"""

(* ===== verification/Migrations.v ===== *)
(** The storage migrations of the staking pallet
    ([frame/staking/src/migrations.rs]): [v6] removes the items of the offchain
    election, [v7] introduces the counters of validators and nominators, [v8]
    builds the voter list from the nominators and [v9] puts the validators into
    it.  A migration is a function of the storage, with the checks that are made
    around it ([pre_migrate] and [post_upgrade], which stop the node) as
    booleans.  [migrations_complete]: from release 7 on, the migrations end in
    release 9 with every role in the voter list, pass their checks and change
    nothing else, and running the last two of them again changes nothing. *)

From Stdlib Require Import ZArith Lia.
From stdpp Require Import base option list gmap fin_maps.
From S2P Require Import Prelude Interfaces StakingState.
#[local] Open Scope Z_scope.

(** * The voter list *)

(** [SortedListProvider::unsafe_regenerate], and what the documentation of the
    trait promises of it, of [on_insert], which fails for a member only, and of
    [count]. *)
Class VoterListRegenerate `{StakingConfig} :=
  vl_unsafe_regenerate : list AccountId → (AccountId → Z) → vlist.

Class VoterListLaws `{VoterListRegenerate} := {
  vl_insert_contains a w l l' :
    vl_on_insert a w l = Some l' →
    vl_contains a l = false ∧ vl_count l' = S (vl_count l) ∧
    ∀ b, vl_contains b l' = bool_decide (a = b) || vl_contains b l;
  vl_insert_member a w l : vl_on_insert a w l = None → vl_contains a l = true;
  vl_regenerate_spec ids f :
    NoDup ids →
    vl_count (vl_unsafe_regenerate ids f) = length ids ∧
    ∀ b, vl_contains b (vl_unsafe_regenerate ids f) = bool_decide (b ∈ ids);
}.

(** * Releases 6 and 7

    The items these remove and introduce are not storage items of the pallet any
    more: a [storage_alias] is present or not, a counter has a value or not. *)

Record OldItems := {
  snapshot_validators : bool;
  snapshot_nominators : bool;
  queued_elected : bool;
  queued_score : bool;
  era_election_status : bool;
  is_current_session_final : bool;
  counter_for_validators : option Z;
  counter_for_nominators : option Z;
}.

#[export] Instance OldItems_eta : Eta OldItems := λ s, {|
  snapshot_validators := snapshot_validators s; snapshot_nominators := snapshot_nominators s;
  queued_elected := queued_elected s; queued_score := queued_score s;
  era_election_status := era_election_status s;
  is_current_session_final := is_current_session_final s;
  counter_for_validators := counter_for_validators s;
  counter_for_nominators := counter_for_nominators s |}.

Section Migrations.
Context `{VoterListRegenerate}.

Definition v6_pre_migrate (old : OldItems) : bool :=
  is_current_session_final old && era_election_status old.

Definition v6_migrate (old : OldItems) (s : Store) : OldItems * Store :=
  (old <| snapshot_validators := false |> <| snapshot_nominators := false |>
       <| queued_elected := false |> <| queued_score := false |>
       <| era_election_status := false |> <| is_current_session_final := false |>,
   s <| storage_version := V6_0_0 |>).

(** The counter of a counted map is the item the aliases name. *)
Definition counted (c : option Z) : Z := default 0 c.

Definition v7_pre_migrate (old : OldItems) (s : Store) : bool :=
  bool_decide (counter_for_validators old = Some 0) &&
  bool_decide (counter_for_nominators old = Some 0) &&
  bool_decide (counted (counter_for_validators old) = 0) &&
  bool_decide (counted (counter_for_nominators old) = 0) &&
  bool_decide (storage_version s = V6_0_0).

Definition v7_migrate (old : OldItems) (s : Store) : OldItems * Store :=
  let validator_count := Z.of_nat (length (map_to_list (validators_map s))) mod 2 ^ 32 in
  let nominator_count := Z.of_nat (length (map_to_list (nominators s))) mod 2 ^ 32 in
  (old <| counter_for_validators := Some validator_count |>
       <| counter_for_nominators := Some nominator_count |>,
   s <| storage_version := V7_0_0 |>).

(** * Release 8 *)

Definition v8_pre_migrate (s : Store) : bool := bool_decide (storage_version s = V7_0_0).

Definition v8_migrate (s : Store) : Store :=
  if decide (storage_version s = V7_0_0) then
    s <| voter_list := vl_unsafe_regenerate (map_to_list (nominators s)).*1 (weight_of_fn s) |>
      <| storage_version := V8_0_0 |>
  else s.

(** * Release 9 *)

(** A validator the list refuses is logged and skipped. *)
Fixpoint inject_validators (weight_of_cached : AccountId → Z) (vs : list AccountId)
    (l : vlist) : vlist :=
  match vs with
  | [] => l
  | v :: vs' =>
      inject_validators weight_of_cached vs'
        (try_update (vl_on_insert v (weight_of_cached v)) l)
  end.

Definition v9_on_runtime_upgrade (s : Store) : Store :=
  if decide (storage_version s = V8_0_0) then
    s <| voter_list ::= inject_validators (weight_of_fn s) (map_to_list (validators_map s)).*1 |>
      <| storage_version := V9_0_0 |>
  else s.

(** The count before the upgrade is kept in a temporary item. *)
Definition v9_pre_upgrade (s : Store) : option Z :=
  if decide (storage_version s = V8_0_0) then Some (Z.of_nat (vl_count (voter_list s))) else None.

Definition v9_post_upgrade (prev_count : Z) (s : Store) : bool :=
  bool_decide (Z.of_nat (vl_count (voter_list s))
               = wadd 32 prev_count (count (validators_map s))) &&
  bool_decide (storage_version s = V9_0_0).
End Migrations.

(** * Correctness *)
Section MigrationsCorrect.
Context `{VoterListLaws}.
Implicit Types s : Store.

Lemma bool_decide_cons (b v : AccountId) vs :
  bool_decide (b ∈ v :: vs) = bool_decide (v = b) || bool_decide (b ∈ vs).
Proof.
  rewrite <- bool_decide_or. apply bool_decide_ext. rewrite elem_of_cons.
  split; intros [->|?]; auto.
Qed.

Lemma inject_validators_spec w vs : ∀ l,
  (∀ b, vl_contains b (inject_validators w vs l) = bool_decide (b ∈ vs) || vl_contains b l) ∧
  (NoDup vs → (∀ v, v ∈ vs → vl_contains v l = false) →
   vl_count (inject_validators w vs l) = (vl_count l + length vs)%nat).
Proof.
  induction vs as [|v vs IH]; intros l; cbn [inject_validators length].
  { split; [done | intros; lia]. }
  destruct (IH (try_update (vl_on_insert v (w v)) l)) as [IH1 IH2]. unfold try_update in *.
  destruct (vl_on_insert v (w v) l) as [l'|] eqn:Hl; cbn [default from_option id] in *.
  - destruct (vl_insert_contains _ _ _ _ Hl) as (Hv & Hc & Hb). split.
    + intros b. rewrite IH1, Hb, bool_decide_cons.
      by rewrite orb_assoc, (orb_comm (bool_decide (b ∈ vs))).
    + intros [Hnin Hnd]%NoDup_cons Hf.
      rewrite IH2; [rewrite Hc; lia | done |].
      intros x Hx. rewrite Hb, Hf by (by right). rewrite bool_decide_eq_false_2; [done|].
      by intros ->.
  - apply vl_insert_member in Hl. split.
    + intros b. rewrite IH1, bool_decide_cons. destruct (decide (v = b)) as [->|Hne].
      * by rewrite Hl, !orb_true_r.
      * by rewrite (bool_decide_eq_false_2 (v = b)).
    + intros _ Hf. rewrite (Hf v) in Hl by (by left). done.
Qed.

Lemma elem_of_keys {V} (m : gmap AccountId V) a : a ∈ (map_to_list m).*1 ↔ is_Some (m !! a).
Proof.
  rewrite list_elem_of_fmap. split.
  - intros ([k v] & -> & Hkv%elem_of_map_to_list). by exists v.
  - intros [v Hv]. exists (a, v). split; [done|]. by apply elem_of_map_to_list.
Qed.

Lemma length_keys {V} (m : gmap AccountId V) : length (map_to_list m).*1 = size m.
Proof. by rewrite length_fmap, length_map_to_list. Qed.

Lemma late_migrations s (Hv : storage_version s = V7_0_0)
    (Hroles : ∀ a, validators_map s !! a ≠ None → nominators s !! a = None)
    (Hfit : count (nominators s) + count (validators_map s) < 2 ^ 32) :
  let s8 := v8_migrate s in
  let s9 := v9_on_runtime_upgrade s8 in
  (∀ a, vl_contains a (voter_list s9) = true ↔
    is_Some (nominators s !! a) ∨ is_Some (validators_map s !! a)) ∧
  s9 = s <| voter_list := voter_list s9 |> <| storage_version := V9_0_0 |> ∧
  v8_pre_migrate s = true ∧
  (∃ prev, v9_pre_upgrade s8 = Some prev ∧ v9_post_upgrade prev s9 = true) ∧
  v9_on_runtime_upgrade (v8_migrate s9) = s9.
Proof.
  intros s8 s9.
  set (l8 := vl_unsafe_regenerate (map_to_list (nominators s)).*1 (weight_of_fn s)).
  assert (s8 = s <| voter_list := l8 |> <| storage_version := V8_0_0 |>) as E8.
  { subst s8. unfold v8_migrate. by rewrite decide_True. }
  assert (s9 = s <| voter_list := inject_validators (weight_of_fn s) (map_to_list (validators_map s)).*1 l8 |>
                 <| storage_version := V9_0_0 |>) as E9.
  { subst s9. rewrite E8. unfold v9_on_runtime_upgrade. by rewrite decide_True. }
  clearbody s8 s9. subst s8 s9. cbn.
  destruct (vl_regenerate_spec (map_to_list (nominators s)).*1 (weight_of_fn s)) as [Hn8 Hc8];
    [apply NoDup_fst_map_to_list|]. fold l8 in Hn8, Hc8. rewrite length_keys in Hn8.
  destruct (inject_validators_spec (weight_of_fn s) (map_to_list (validators_map s)).*1 l8) as [Hc9 Hn9].
  rewrite length_keys in Hn9. split_and!.
  - intros a. rewrite Hc9, Hc8, orb_true_iff, !bool_decide_eq_true, !elem_of_keys. tauto.
  - done.
  - by apply bool_decide_eq_true.
  - eexists. split; [done|]. unfold v9_post_upgrade. cbn. rewrite Hn9.
    + rewrite bool_decide_eq_true_2; [done|]. unfold count in *. rewrite Hn8, wadd_small; [lia|].
      unfold in_u. lia.
    + apply NoDup_fst_map_to_list.
    + intros v Hvin%elem_of_keys. rewrite Hc8. apply bool_decide_eq_false. rewrite elem_of_keys.
      intros [x Hx]. rewrite Hroles in Hx; [done|]. by apply not_eq_None_Some.
  - done.
Qed.

(** C40: from a storage older than release 6 whose counters are still zero and in
    which nobody both validates and nominates, the four migrations end in release
    9: the items of the offchain election are gone, the counters hold the numbers
    of validators and nominators, and the voter list holds exactly these accounts,
    whatever was in it.  They change nothing else, the checks made before and after
    each of them pass, and running the last two again changes nothing. *)
Theorem migrations_complete (old : OldItems) s
    (Hold : v6_pre_migrate old = true)
    (Hcv : counter_for_validators old = Some 0) (Hcn : counter_for_nominators old = Some 0)
    (Hroles : ∀ a, validators_map s !! a ≠ None → nominators s !! a = None)
    (Hfit : count (nominators s) + count (validators_map s) < 2 ^ 32) :
  let '(old6, s6) := v6_migrate old s in
  let '(old7, s7) := v7_migrate old6 s6 in
  let s8 := v8_migrate s7 in
  let s9 := v9_on_runtime_upgrade s8 in
  old7 = {| snapshot_validators := false; snapshot_nominators := false; queued_elected := false;
            queued_score := false; era_election_status := false;
            is_current_session_final := false;
            counter_for_validators := Some (count (validators_map s));
            counter_for_nominators := Some (count (nominators s)) |} ∧
  (∀ a, vl_contains a (voter_list s9) = true ↔
    is_Some (nominators s !! a) ∨ is_Some (validators_map s !! a)) ∧
  s9 = s <| voter_list := voter_list s9 |> <| storage_version := V9_0_0 |> ∧
  v7_pre_migrate old6 s6 = true ∧ v8_pre_migrate s7 = true ∧
  (∃ prev, v9_pre_upgrade s8 = Some prev ∧ v9_post_upgrade prev s9 = true) ∧
  v9_on_runtime_upgrade (v8_migrate s9) = s9.
Proof.
  unfold v6_migrate, v7_migrate. cbv beta iota.
  assert (storage_version (s <| storage_version := V6_0_0 |>) = V6_0_0) as E6 by done.
  assert (validators_map (s <| storage_version := V6_0_0 |>) = validators_map s) as Ev by done.
  assert (nominators (s <| storage_version := V6_0_0 |>) = nominators s) as En by done.
  rewrite Ev, En.
  set (s7 := s <| storage_version := V6_0_0 |> <| storage_version := V7_0_0 |>).
  assert (storage_version s7 = V7_0_0) as E7 by done.
  assert (validators_map s7 = validators_map s) as Ev7 by done.
  assert (nominators s7 = nominators s) as En7 by done.
  assert (∀ l v, s7 <| voter_list := l |> <| storage_version := v |>
                 = s <| voter_list := l |> <| storage_version := v |>) as Es by done.
  clearbody s7. destruct (late_migrations s7 E7) as (Hc & Hs & H8 & H9 & Hi).
  { intros a. rewrite Ev7, En7. apply Hroles. }
  { by rewrite Ev7, En7. }
  rewrite Es in Hs. rewrite Ev7, En7 in Hc.
  split; [|split; [|split; [|split; [|split; [|split]]]]]; try assumption.
  - unfold count in *. rewrite !length_map_to_list, !Z.mod_small by lia. done.
  - unfold v7_pre_migrate. rewrite E6. cbn. by rewrite Hcv, Hcn.
Qed.
End MigrationsCorrect.

(** * A run *)
Section MigrationsTest.
#[local] Existing Instance TestCurrency.
#[local] Instance ex_staking : StakingConfig := TestStaking 0 64.
#[local] Instance ex_regenerate : VoterListRegenerate := λ ids _, ids.

Lemma ex_voter_list_laws : VoterListLaws.
Proof.
  split; cbn.
  - intros a _ l l'. case_decide as Ha; [done|]. intros [= <-]. split_and!.
    + by apply bool_decide_eq_false.
    + rewrite length_app. cbn. lia.
    + intros b. rewrite <- bool_decide_or. apply bool_decide_ext.
      rewrite elem_of_app, list_elem_of_singleton.
      split; intros [?|?]; subst; auto.
  - intros a _ l. case_decide as Ha; [|done]. intros _. by apply bool_decide_eq_true.
  - intros ids f _. done.
Qed.

Definition ex_old : OldItems := {|
  snapshot_validators := false; snapshot_nominators := true; queued_elected := false;
  queued_score := false; era_election_status := true; is_current_session_final := true;
  counter_for_validators := Some 0; counter_for_nominators := Some 0 |}.

Definition ex_old_store : Store :=
  (test_store 0 64 (TestCur ∅ 0 ∅) []) <| storage_version := V5_0_0 |>
    <| validators_map := {[3 := ValidatorPrefs_default]} |>
    <| nominators := {[4 := {| targets := [3]; submitted_in := 0; suppressed := false |}]} |>.

Lemma migrations_complete_witness :
  let '(old7, s7) := uncurry v7_migrate (v6_migrate ex_old ex_old_store) in
  let s9 := v9_on_runtime_upgrade (v8_migrate s7) in
  voter_list s9 = [4; 3] ∧ v9_on_runtime_upgrade (v8_migrate s9) = s9.
Proof.
  split; [by vm_compute|].
  pose proof (@migrations_complete TestCurrency ex_staking ex_regenerate ex_voter_list_laws
    ex_old ex_old_store eq_refl eq_refl eq_refl) as Hm.
  apply Hm; [|by vm_compute].
  intros a. cbn. rewrite lookup_singleton_None, lookup_singleton. case_decide; [lia | done].
Defined.
End MigrationsTest.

"""

• [Problem details] Going through the material above, work out how many lines contain the string "VoterListRegenerate" and give only that figure.

• [Solution] 4